How To Print Text And Attributes From Elements

Once we've selected elements, we can get the text from these elements using the .text attribute or get other HTML attributes using the get_attribute function. Continuing the code we wrote above, let's print some information from the elements we selected:

# Get the textContent of the h1 element
h1_value = first_h1.text

# The total number of p elements on the page
p_total = len(all_p_elements)

# The total number of a.btn elements on the page
btn_elements_count = len(all_btn_elements)

print(h1_value)
print(p_total)
print(btn_elements_count)

# Print all internal links
for a in all_internal_links:
    print(a.get_attribute('href'))

# Print feature list (spans with icons)
for span in features:
    print(span.text)

Alternatives to Selenium for selecting elements with CSS

Selenium is not the only tool that supports CSS selectors. CSS selectors can also be used with other libraries and frameworks in Python. We've listed a few of these below.
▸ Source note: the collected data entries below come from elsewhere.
Lemma fill_parts_ok n : (length all_parts <= n)%nat -> each (fill_part mbr) (seq 0 4) (filled n []) = Ok (filled n all_parts).
Proof.
  intros Hn. destruct (each_seq (fill_part mbr) (fun i s => s = filled n (upto list_part desc i)) 4 0 (filled n [])) as (s & E & ->); [done| |].
  - intros i s Hi ->. destruct (desc_at i Hi) as [p Hp]. unfold fill_part. rewrite (Hmbr i p Hp). cbn [cbind]. pose proof (upto_le list_part desc (S i)) as Hle. rewrite (upto_S _ _ _ _ Hp) in *. fold all_parts in Hle. rewrite length_app in Hle.
    destruct (decide (pd_type p = 0)) as [Ht|Ht].
    + rewrite decide_False by tauto. assert (list_part i p = []) as -> by (unfold list_part; by rewrite decide_True). rewrite app_nil_r. eauto.
    + rewrite decide_True by done. assert (list_part i p = [Part [48 + Z.of_nat i] (pd_type p) (pd_start p) (pd_size p)]) as Ed by (unfold list_part; by rewrite decide_False). rewrite Ed in *. cbn [length] in Hle. eexists. split; [|reflexivity]. apply add_part_ok. lia.
  - rewrite E. change (0 + 4)%nat with 4%nat. rewrite <- (od_four _ _ Hd), upto_all. done.
Qed.
(* ===== verification/Events.v ===== *)
(** lib/libwin: how events reach the canvases of a program (Window.cpp, Canvas.cpp), and the
  button (Button.cpp).

  A window keeps its canvases in a list of structures that point at each other: the next one,
  and the pointer that points at this one, which is the head of the list or a member of the
  canvas before ([link]).  What a canvas asks of the server is a log of calls (LibWin), in the
  order in which they are made. *)
From S2P Require Import Prelude Region Wm LibWin Mouse.
Import Region.
Local Open Scope Z_scope.
Local Open Scope c_scope.

Module Events.

Definition EVT_PAINT : Z := 1.
Definition EVT_QUIT : Z := 2.

(** ** Button.cpp *)

Record button := Btn { fText : list Z; fMouseDown : bool; fOverButton : bool }.
Definition new_button (text : list Z) : button := Btn text false false.

(** Calls of the server, and the call of the virtual function Invoke. *)
Inductive act := ABegin | AEnd | ACall (c : LibWin.call) | AString (x y : Z) (text : list Z) | AInvoke | ADestroy (id : Z).

(** Invalidate() without arguments *)
Definition everything : rect := Rect 0 0 100000 100000.
Definition invalidate : act := ACall (LibWin.CInval everything).

Definition Repaint (b : button) (bounds : rect) : list act :=
  let pushed := fMouseDown b && fOverButton b in
  let l := if pushed then left bounds + 1 else left bounds in
  let t := if pushed then top bounds + 1 else top bounds in
  let r := if pushed then right bounds else right bounds - 1 in
  let m := if pushed then bottom bounds else bottom bounds - 1 in
  [ACall (LibWin.CPen 5); ACall (LibWin.CLine l t r t); ACall (LibWin.CLine l m r m); ACall (LibWin.CLine l t l m); ACall (LibWin.CLine r t r m);
   ACall (LibWin.CPen 10); ACall (LibWin.CFill (l + 1) (t + 1) (r - 1) (m - 1)); AString (l + 1) (t + 1) (fText b)].

Definition EventReceived (b : button) (what : Z) : button * list act :=
  if decide (what = Mouse.EVT_MOUSE_DOWN) then (Btn (fText b) true true, [ACall LibWin.CLock; invalidate])
  else if decide (what = Mouse.EVT_MOUSE_UP) then (Btn (fText b) false false, (if fOverButton b then [AInvoke] else []) ++ [invalidate])
  else if decide (what = Mouse.EVT_MOUSE_ENTER) then (if fMouseDown b then (Btn (fText b) true true, [invalidate]) else (b, []))
  else if decide (what = Mouse.EVT_MOUSE_LEAVE) then (if fMouseDown b then (Btn (fText b) true false, [invalidate]) else (b, []))
  else (b, []).
(* ===== verification/Net.v ===== *)
(** The network server, srv/network: its buffers (mbuf.c), the queue of frames and the thread
  that takes them (protocol/eth/eth.c), the answers to ARP (protocol/arp/arp.c), and the two
  ends of the driver of the card (device/ne/wrap.c).

  The 32 mbufs of the page that mbinit gets are numbered by their place in it.  mbinit lets
  [m_data] point behind the mbuf, where the next one begins ([Behind]): a word written there is
  the [m_next] of that one, or the first word of the clusters.  Reading a packet there is not
  modelled and counts as a fault. *)
From S2P Require Import Prelude LibC Bytes.
Import LibC Bytes.
Local Open Scope Z_scope.
Local Open Scope c_scope.

Module Net.

(** ** mbuf.h *)

Definition NMBUF : nat := 32.
Definition MLEN : Z := 108.
Definition MT_FREE : Z := 1.
Definition MT_DATA : Z := 2.
Definition MT_IFADDR : Z := 4.

(** The values of a word that is a pointer: null, an mbuf, or the structure of the device. *)
Inductive ptr := Null | Mbuf (i : nat) | Dev.
(** Where the data of an mbuf is: in mbuf [i], or behind it. *)
Inductive dptr := InBuf (i : nat) | Behind (i : nat).
Record mbuf := MB { m_next : ptr; m_nextpkt : ptr; m_len : Z; m_data : dptr; m_type : Z; m_flags : Z; m_databuf : list Z }.

Record net := Net {
  mbufs : list mbuf; clusters : ptr; free_mbuf : ptr; eth_input_queue : ptr;
  protlist : list Z; iflist : list (list Z); dev_addr : list Z; sent : list (list Z)
}.

Definition set_mbufs (l : list mbuf) (s : net) : net := Net l (clusters s) (free_mbuf s) (eth_input_queue s) (protlist s) (iflist s) (dev_addr s) (sent s).
Definition set_clusters (p : ptr) (s : net) : net := Net (mbufs s) p (free_mbuf s) (eth_input_queue s) (protlist s) (iflist s) (dev_addr s) (sent s).
Definition set_free (p : ptr) (s : net) : net := Net (mbufs s) (clusters s) p (eth_input_queue s) (protlist s) (iflist s) (dev_addr s) (sent s).
Definition set_queue (p : ptr) (s : net) : net := Net (mbufs s) (clusters s) (free_mbuf s) p (protlist s) (iflist s) (dev_addr s) (sent s).
Definition add_sent (l : list Z) (s : net) : net := Net (mbufs s) (clusters s) (free_mbuf s) (eth_input_queue s) (protlist s) (iflist s) (dev_addr s) (sent s ++ [l]).

Definition w_next (p : ptr) (m : mbuf) : mbuf := MB p (m_nextpkt m) (m_len m) (m_data m) (m_type m) (m_flags m) (m_databuf m).
Definition w_nextpkt (p : ptr) (m : mbuf) : mbuf := MB (m_next m) p (m_len m) (m_data m) (m_type m) (m_flags m) (m_databuf m).
Definition w_len (n : Z) (m : mbuf) : mbuf := MB (m_next m) (m_nextpkt m) n (m_data m) (m_type m) (m_flags m) (m_databuf m).
Definition w_data (p : dptr) (m : mbuf) : mbuf := MB (m_next m) (m_nextpkt m) (m_len m) p (m_type m) (m_flags m) (m_databuf m).
Definition w_type (t : Z) (m : mbuf) : mbuf := MB (m_next m) (m_nextpkt m) (m_len m) (m_data m) t (m_flags m) (m_databuf m).
Definition w_buf (b : list Z) (m : mbuf) : mbuf := MB (m_next m) (m_nextpkt m) (m_len m) (m_data m) (m_type m) (m_flags m) b.

(** p->..., for a pointer to an mbuf *)
Definition at_ (s : net) (p : ptr) : cres mbuf := match p with Mbuf i => deref (mbufs s !! i) | _ => Fault end.
Definition upd (p : ptr) (f : mbuf -> mbuf) (s : net) : cres net :=
  match p with Mbuf i => let? m := mbufs s !! i in Ok (set_mbufs (<[i := f m]> (mbufs s)) s) | _ => Fault end.
(** A pointer that is stored and loaded where [m_data] points. *)
Definition store_ptr (d : dptr) (v : ptr) (s : net) : cres net :=
  match d with
  | InBuf _ => Fault
  | Behind i => if decide (S i = NMBUF) then Ok (set_clusters v s) else upd (Mbuf (S i)) (w_next v) s
  end.
Definition load_ptr (d : dptr) (s : net) : cres ptr :=
  match d with
  | InBuf _ => Fault
  | Behind i => if decide (S i = NMBUF) then Ok (clusters s) else let! m := at_ s (Mbuf (S i)) in Ok (m_next m)
  end.
(** The bytes where [m_data] points. *)
Definition packet (m : mbuf) (s : net) : cres (list Z) :=
  match m_data m with InBuf i => let! b := at_ s (Mbuf i) in Ok (m_databuf b) | Behind _ => Fault end.

(** ** mbuf.c *)

(** The page of mbufs, whose bytes [junk] are what sbrk left; the first word of the clusters is
  the link of the first one. *)
Definition mbinit (junk : nat -> list Z) (prots : list Z) (ifs : list (list Z)) (addr : list Z) : net :=
  Net (map (fun i => MB (match i with O => Null | S j => Mbuf j end) Null MLEN (Behind i) MT_FREE 0 (junk i)) (seq 0 NMBUF)) Null (Mbuf (NMBUF - 1)) Null prots ifs addr [].

Definition mget (s : net) : cres (net * ptr) :=
  let p := free_mbuf s in
  let! s := (match p with Null => Ok s | _ => let! m := at_ s p in Ok (set_free (m_next m) s) end) in
  let! s := upd p (w_next Null) s in
  Ok (s, p).

(** The last assignment takes the link that was just written: the list stays as it was. *)
Definition mput (p : ptr) (s : net) : cres net :=
  match p with
  | Mbuf i =>
      let! s := upd p (fun m => MB (m_next m) Null MLEN (Behind i) MT_FREE 0 (m_databuf m)) s in
      let! s := upd p (w_next (free_mbuf s)) s in
      let! m := at_ s p in
      Ok (set_free (m_next m) s)
  | _ => Fault
  end.

(** ** eth.c *)

Fixpoint append (q p : ptr) (s : net) (fuel : nat) : cres net :=
  match fuel with
  | O => Fault
  | S fuel => let! m := at_ s q in match m_nextpkt m with Null => upd q (w_nextpkt p) s | q' => append q' p s fuel end
  end.
Definition eth_input (p : ptr) (s : net) : cres net :=
  match eth_input_queue s with
  | Null => let s := set_queue p s in upd p (w_nextpkt Null) s
  | q => append q p s (S NMBUF)
  end.

(** ** wrap.c *)

(** The function that the driver of the card calls with a packet. *)
Definition receive (data : list Z) (s : net) : cres net :=
  let len := Z.of_nat (length data) in
  let! (s, mb) := mget s in
  let! s := upd mb (fun m => w_len len (w_type MT_DATA m)) s in
  let! s := (if decide (len < MLEN) then
    match mb with
    | Mbuf i => let! s := upd mb (w_data (InBuf i)) s in let! m := at_ s mb in let! b := store (m_databuf m) 0 data in upd mb (w_buf b) s
    | _ => Fault
    end else Ok s) in
  let! (s, header) := mget s in
  let! s := upd header (fun m => w_len 3 (w_type MT_IFADDR m)) s in
  let! h := at_ s header in
  let! s := store_ptr (m_data h) Dev s in
  let! s := upd header (w_next mb) s in
  eth_input header s.

(** send: the packet is copied and given to the driver of the card, with a length that is 100
  more than it has. *)
Definition send (p : ptr) (s : net) : cres net :=
  let! h := at_ s p in
  let! m := at_ s (m_next h) in
  let! b := packet m s in
  let! l := fetch b 0 (Z.to_nat (m_len m)) in
  let s := add_sent l s in
  let! s := mput (m_next h) s in
  mput p s.

(** ** arp.c *)

Definition ETH_PROT_ARP : Z := 0x0806.
Definition ETH_PROT_IP : Z := 0x0800.
Definition ETH_ARP_OP_REPLY : Z := 2.
Definition be16 (v : Z) : list Z := [v / 256; v mod 256].

Definition answer (request : list Z) (addr mac : list Z) : cres (list Z) :=
  let! src := fetch request 6 6 in
  let! sip := fetch request 28 4 in
  Ok (src ++ mac ++ be16 ETH_PROT_ARP ++ be16 1 ++ be16 ETH_PROT_IP ++ [6; 4] ++ be16 ETH_ARP_OP_REPLY ++ mac ++ addr ++ src ++ sip).

Definition arp_input (p : ptr) (s : net) : cres net :=
  let! h := at_ s p in
  let! m := at_ s (m_next h) in
  let! request := packet m s in
  let! target := fetch request 38 4 in
  match find (fun a => bool_decide (a = target)) (iflist s) with
  | None => Ok s
  | Some addr =>
      let! dev := load_ptr (m_data h) s in
      match dev with
      | Dev =>
          let! (s, reply_header) := mget s in
          let! (s, reply) := mget s in
          let! s := upd reply_header (w_next reply) s in
          match reply with
          | Mbuf i =>
              let! s := upd reply (w_data (InBuf i)) s in
              let! a := answer request addr (dev_addr s) in
              let! r := at_ s reply in
              let! b := store (m_databuf r) 0 a in
              let! s := upd reply (fun m => w_len 60 (w_buf b m)) s in
              let! s := send reply_header s in
              let! h := at_ s p in
              let! s := mput (m_next h) s in
              mput p s
          | _ => Fault
          end
      | _ => Fault
      end
  end.

(** One turn of eth_input_thread, when there is a frame. *)
Definition turn (s : net) : cres net :=
  let p := eth_input_queue s in
  let! h := at_ s p in
  let s := set_queue (m_nextpkt h) s in
  let! m := at_ s (m_next h) in
  let! f := packet m s in
  let! t := fetch f 12 2 in
  if decide (existsb (fun n => bool_decide (t = be16 n)) (protlist s)) then arp_input p s else Ok s.

End Net.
  • BeautifulSoup: This is the most popular Python library used to parse HTML strings and work with the HTML elements inside them. We cover this in depth in our BeautifulSoup tutorial.
  • Scrapy: Scrapy is a popular, opinionated, beginner-friendly web crawling framework for Python. It uses a spidering (graph traversal) algorithm, starting with one page, and discovering new pages to visit on each page it visits. We discuss this tool in detail on our blog about easy web scraping with Scrapy.
  • LXML + CSSSelect: LXML is a low-level XML processing engine that can be used to work with HTML data. The cssselect module allows using CSS selectors with the LXML library. Together, the setup can be used for efficient scraping, but there could be some issues with parsing improperly formatted HTML documents.